_What is required_: In this exercise, every entry below is to be reproduced word for word.

━━━━━ Exercise data

Lemma portfolio_writes network request cacheName cs n k resp :
  In (n, k, resp)
     (writes (trace (final (run (Portfolio.cacheFirstStrategy network request cacheName) cs)))) \/
  In (n, k, resp)
     (writes (trace (final (run (Portfolio.networkFirstStrategy network request cacheName) cs)))) \/
  In (n, k, resp)
     (writes (trace (final (run (Portfolio.staleWhileRevalidateStrategy network request cacheName) cs)))) ->
  n = cacheName /\ k = request_key request /\
  network request = Fetched resp /\ status resp = 200%Z.
Proof.
  rewrite cacheFirst_run, networkFirst_run, staleWhileRevalidate_run.
  by_cases_on_run; simpl;
    intros [H | [H | H]];
    repeat match goal with H : _ \/ _ |- _ => destruct H end;
    try contradiction;
    match goal with H : (_, _, _) = (_, _, _) |- _ => injection H as <- <- <- end;
    repeat split; try reflexivity; now apply Z.eqb_eq.
Qed.

(** The three strategies of the multi-strategy worker write only responses
    of status 200 that the network returned, into the named cache. *)
Lemma portfolio_writes_status_200 network request cacheName cs n k resp :
  In (n, k, resp)
     (writes (trace (final (run (Portfolio.cacheFirstStrategy network request cacheName) cs)))) \/
  In (n, k, resp)
     (writes (trace (final (run (Portfolio.networkFirstStrategy network request cacheName) cs)))) \/
  In (n, k, resp)
     (writes (trace (final (run (Portfolio.staleWhileRevalidateStrategy network request cacheName) cs)))) ->
  status resp = 200%Z.
Proof.
  intros H. now apply portfolio_writes in H.
Qed.

(** The GitHub Pages worker writes whatever the network returned. *)
Lemma pages_writes_any_status location network request cs resp :
  storage_match cs (request_key request) = None ->
  network request = Fetched resp ->
  writes (trace (final (run (Pages.respond location network request) cs))) =
  [(Pages.DYNAMIC_CACHE, request_key request, resp)].
Proof.
  intros Hmiss Hnet. now rewrite pages_respond_run, Hmiss, Hnet.
Qed.

Lemma pages_writes location network request cs :
  writes_from_network (run (Pages.respond location network request) cs) network request.
Proof.
  unfold writes_from_network. rewrite pages_respond_run.
  by_cases_on_run; simpl; intros n k resp H;
    repeat match goal with H : _ \/ _ |- _ => destruct H end;
    try contradiction.
  injection H as <- <- <-. now split.
Qed.

Lemma legacy_writes network request cs :
  writes (trace (final (run (Legacy.respond network request) cs))) = [].
Proof.
  rewrite legacy_respond_run. by_cases_on_run; reflexivity.
Qed.

(** ** Cache-first *)

(** Both caches hold the Inter stylesheet; a call that names the dynamic
    cache returns the static cache's copy. *)
Example cacheFirst_two_copies :
  store_get Samples.two_copies Portfolio.DYNAMIC_CACHE
    (request_key Samples.inter_stylesheet) = Some (Samples.ok_response "refreshed") /\
  settled (run (Portfolio.cacheFirstStrategy Samples.offline Samples.inter_stylesheet
                  Portfolio.DYNAMIC_CACHE) Samples.two_copies) =
    Resolved (Samples.ok_response "precached").
Proof. split; reflexivity. Qed.

(** C1, as stated, fails.  The claim: whenever the named store holds an
    entry for the request's key, [cacheFirstStrategy] returns that entry and
    fetches nothing.  The strategy calls [caches.match], which searches every
    cache in creation order and takes no cache name: see
    [cacheFirst_two_copies]. *)
Lemma cacheFirst_named_store_counterexample :
  ~ (forall network request cacheName cs r,
        store_get cs cacheName (request_key request) = Some r ->
        settled (run (Portfolio.cacheFirstStrategy network request cacheName) cs) =
          Resolved r /\
        network_calls
          (trace (final (run (Portfolio.cacheFirstStrategy network request cacheName) cs))) = 0).
Proof.
  intros H.
  destruct cacheFirst_two_copies as [Hheld Hret].
  destruct (H Samples.offline Samples.inter_stylesheet Portfolio.DYNAMIC_CACHE
              Samples.two_copies (Samples.ok_response "refreshed") Hheld)
    as [Hclaim _].
  rewrite Hret in Hclaim. discriminate Hclaim.
Qed.

(** C1, amended: whenever the named store holds an entry for the request's
    key, [cacheFirstStrategy] returns at once the first entry for that key
    over all caches in creation order: it issues no fetch, its whole history
    is its return, and the caches are left as they were.  The entry returned
    is the named store's own when no other cache holds the key. *)
Theorem cacheFirst_hit network request cacheName cs r :
  store_get cs cacheName (request_key request) = Some r ->
  exists cached,
    storage_match cs (request_key request) = Some cached /\
    settled (run (Portfolio.cacheFirstStrategy network request cacheName) cs) =
      Resolved cached /\
    network_calls
      (trace (final (run (Portfolio.cacheFirstStrategy network request cacheName) cs))) = 0 /\
    trace (final (run (Portfolio.cacheFirstStrategy network request cacheName) cs)) =
      [EvReturn] /\
    storage (final (run (Portfolio.cacheFirstStrategy network request cacheName) cs)) = cs /\
    ((forall n c, In (n, c) cs -> n <> cacheName ->
                  cache_match c (request_key request) = None) ->
     cached = r).
Proof.
  intros Hget.
  destruct (store_get_storage_match _ _ _ _ Hget) as [cached Hmatch].
  exists cached. rewrite cacheFirst_run, Hmatch. simpl.
  repeat split; try reflexivity.
  intros Hother.
  pose proof (storage_match_only_holder _ _ _ _ Hget Hother) as Hm.
  congruence.
Qed.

━━━━━━━━━━

_Exercise output_:
Lemma portfolio_writes network request cacheName cs n k resp :
  In (n, k, resp)
     (writes (trace (final (run (Portfolio.cacheFirstStrategy network request cacheName) cs)))) \/
  In (n, k, resp)
     (writes (trace (final (run (Portfolio.networkFirstStrategy network request cacheName) cs)))) \/
  In (n, k, resp)
     (writes (trace (final (run (Portfolio.staleWhileRevalidateStrategy network request cacheName) cs)))) ->
  n = cacheName /\ k = request_key request /\
  network request = Fetched resp /\ status resp = 200%Z.
Proof.
  rewrite cacheFirst_run, networkFirst_run, staleWhileRevalidate_run.
  by_cases_on_run; simpl;
    intros [H | [H | H]];
    repeat match goal with H : _ \/ _ |- _ => destruct H end;
    try contradiction;
    match goal with H : (_, _, _) = (_, _, _) |- _ => injection H as <- <- <- end;
    repeat split; try reflexivity; now apply Z.eqb_eq.
Qed.

(** The three strategies of the multi-strategy worker write only responses
    of status 200 that the network returned, into the named cache. *)
Lemma portfolio_writes_status_200 network request cacheName cs n k resp :
  In (n, k, resp)
     (writes (trace (final (run (Portfolio.cacheFirstStrategy network request cacheName) cs)))) \/
  In (n, k, resp)
     (writes (trace (final (run (Portfolio.networkFirstStrategy network request cacheName) cs)))) \/
  In (n, k, resp)
     (writes (trace (final (run (Portfolio.staleWhileRevalidateStrategy network request cacheName) cs)))) ->
  status resp = 200%Z.
Proof.
  intros H. now apply portfolio_writes in H.
Qed.

(** The GitHub Pages worker writes whatever the network returned. *)
Lemma pages_writes_any_status location network request cs resp :
  storage_match cs (request_key request) = None ->
  network request = Fetched resp ->
  writes (trace (final (run (Pages.respond location network request) cs))) =
  [(Pages.DYNAMIC_CACHE, request_key request, resp)].
Proof.
  intros Hmiss Hnet. now rewrite pages_respond_run, Hmiss, Hnet.
Qed.

Lemma pages_writes location network request cs :
  writes_from_network (run (Pages.respond location network request) cs) network request.
Proof.
  unfold writes_from_network. rewrite pages_respond_run.
  by_cases_on_run; simpl; intros n k resp H;
    repeat match goal with H : _ \/ _ |- _ => destruct H end;
    try contradiction.
  injection H as <- <- <-. now split.
Qed.

Lemma legacy_writes network request cs :
  writes (trace (final (run (Legacy.respond network request) cs))) = [].
Proof.
  rewrite legacy_respond_run. by_cases_on_run; reflexivity.
Qed.

(** ** Cache-first *)

(** Both caches hold the Inter stylesheet; a call that names the dynamic
    cache returns the static cache's copy. *)
Example cacheFirst_two_copies :
  store_get Samples.two_copies Portfolio.DYNAMIC_CACHE
    (request_key Samples.inter_stylesheet) = Some (Samples.ok_response "refreshed") /\
  settled (run (Portfolio.cacheFirstStrategy Samples.offline Samples.inter_stylesheet
                  Portfolio.DYNAMIC_CACHE) Samples.two_copies) =
    Resolved (Samples.ok_response "precached").
Proof. split; reflexivity. Qed.

(** C1, as stated, fails.  The claim: whenever the named store holds an
    entry for the request's key, [cacheFirstStrategy] returns that entry and
    fetches nothing.  The strategy calls [caches.match], which searches every
    cache in creation order and takes no cache name: see
    [cacheFirst_two_copies]. *)
Lemma cacheFirst_named_store_counterexample :
  ~ (forall network request cacheName cs r,
        store_get cs cacheName (request_key request) = Some r ->
        settled (run (Portfolio.cacheFirstStrategy network request cacheName) cs) =
          Resolved r /\
        network_calls
          (trace (final (run (Portfolio.cacheFirstStrategy network request cacheName) cs))) = 0).
Proof.
  intros H.
  destruct cacheFirst_two_copies as [Hheld Hret].
  destruct (H Samples.offline Samples.inter_stylesheet Portfolio.DYNAMIC_CACHE
              Samples.two_copies (Samples.ok_response "refreshed") Hheld)
    as [Hclaim _].
  rewrite Hret in Hclaim. discriminate Hclaim.
Qed.

(** C1, amended: whenever the named store holds an entry for the request's
    key, [cacheFirstStrategy] returns at once the first entry for that key
    over all caches in creation order: it issues no fetch, its whole history
    is its return, and the caches are left as they were.  The entry returned
    is the named store's own when no other cache holds the key. *)
Theorem cacheFirst_hit network request cacheName cs r :
  store_get cs cacheName (request_key request) = Some r ->
  exists cached,
    storage_match cs (request_key request) = Some cached /\
    settled (run (Portfolio.cacheFirstStrategy network request cacheName) cs) =
      Resolved cached /\
    network_calls
      (trace (final (run (Portfolio.cacheFirstStrategy network request cacheName) cs))) = 0 /\
    trace (final (run (Portfolio.cacheFirstStrategy network request cacheName) cs)) =
      [EvReturn] /\
    storage (final (run (Portfolio.cacheFirstStrategy network request cacheName) cs)) = cs /\
    ((forall n c, In (n, c) cs -> n <> cacheName ->
                  cache_match c (request_key request) = None) ->
     cached = r).
Proof.
  intros Hget.
  destruct (store_get_storage_match _ _ _ _ Hget) as [cached Hmatch].
  exists cached. rewrite cacheFirst_run, Hmatch. simpl.
  repeat split; try reflexivity.
  intros Hother.
  pose proof (storage_match_only_holder _ _ _ _ Hget Hother) as Hm.
  congruence.
Qed.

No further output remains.